[Data excerpts]
┄┄┄┄┄┄
Lemma find_element_ok E s a v nm z b : inv sd 0 E s → (∀ a, 0 < a → 0 <= E a) → heap (mem s) !! a = Some v →
  ∃ o s', find_element sd a nm z b s = Ok (o, s') ∧ found (TVar a) z b E s o s'.
Proof.
  intros H HE Hv. pose proof (h_addr _ _ _ _ (i_heap _ _ _ _ H) a v Hv) as Ha. unfold find_element.
  rewrite (deref_ok _ _ _ Hv) by lia. cbn [res_bind]. destruct (pHash v) as [h|] eqn:Ep.
  { cbn [res_bind negb]. apply element_ok with h; [done..|]. cbn [table_at]. rewrite (deref_ok _ _ _ Hv) by lia. cbn [res_bind]. by rewrite Ep. }
  assert (Hno : ∀ s, heap (mem s) !! a = Some v → entry_of (TVar a) z s = None).
  { intros s1 Hv1. unfold entry_of. cbn [table_at]. rewrite (deref_ok _ _ _ Hv1) by lia. cbn [res_bind]. by rewrite Ep. }
  destruct b; cbn [negb].
  2: { cbn [res_bind negb]. exists None, s. split; [done|]. split; [done|]. split; [apply grows_refl|]. by rewrite (Hno s Hv). }
  specialize (Hno s Hv).
  case_bool_decide as Hz.
  { cbn [res_bind negb]. eexists None, _. split; [done|]. apply found_none; [by apply inv_env|apply grows_env|done]. }
  destruct (ask_env ATable s) as (ok & i & ->). destruct ok; cbn [negb res_bind].
  2: { eexists None, _. split; [done|]. apply found_none; [by apply inv_env|apply grows_env|done]. }
  unfold alter_var. rewrite (deref_ok _ a v) by (done || lia). cbn [res_bind negb].
  destruct (make_array_ok E (set_env i s) a v (next_int (iArrayHashGeneration (set_env i s)))) as (H1 & G1 & Ht1);
    [by apply inv_env|done|done|by destruct (zData v); [destruct Hz; eauto|]|].
  destruct (element_ok E _ a z true _ H1 HE Ht1) as (o & s' & Es & F). exists o, s'. split; [exact Es|].
  eapply found_later; [|done|exact F]. eapply grows_trans; [apply grows_env|exact G1].
Qed.

(** ** The whole search *)

(** No fault but, in a debug build, a failed [ALWAYS]. *)
Definition safe {A} (r : res fault A) (P : A → Prop) : Prop :=
  match r with Ok x => P x | Err AssertFailed => debug = true | Err _ => False end.

Lemma safe_ok {A} (r : res fault A) x (P : A → Prop) : r = Ok x → P x → safe r P.
Proof. by intros ->. Qed.

Lemma safe_mono {A} (r : res fault A) (P Q : A → Prop) : safe r P → (∀ x, P x → Q x) → safe r Q.
Proof. destruct r as [|[]]; simpl; eauto. Qed.

Lemma safe_bind {A B} (m : res fault A) (k : A → res fault B) P Q :
  safe m P → (∀ x, P x → safe (k x) Q) → safe (let* x := m in k x) Q.
Proof. destruct m as [|[]]; simpl; eauto. Qed.

Lemma safe_always b : safe (ALWAYS debug b) (λ r, r = b).
Proof. unfold ALWAYS. by destruct b, debug eqn:E. Qed.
┄┄┄┄┄┄
● Task brief: Report every line of the records that contains the word "TVar".

● Response:
  ∃ o s', find_element sd a nm z b s = Ok (o, s') ∧ found (TVar a) z b E s o s'.
  assert (Hno : ∀ s, heap (mem s) !! a = Some v → entry_of (TVar a) z s = None).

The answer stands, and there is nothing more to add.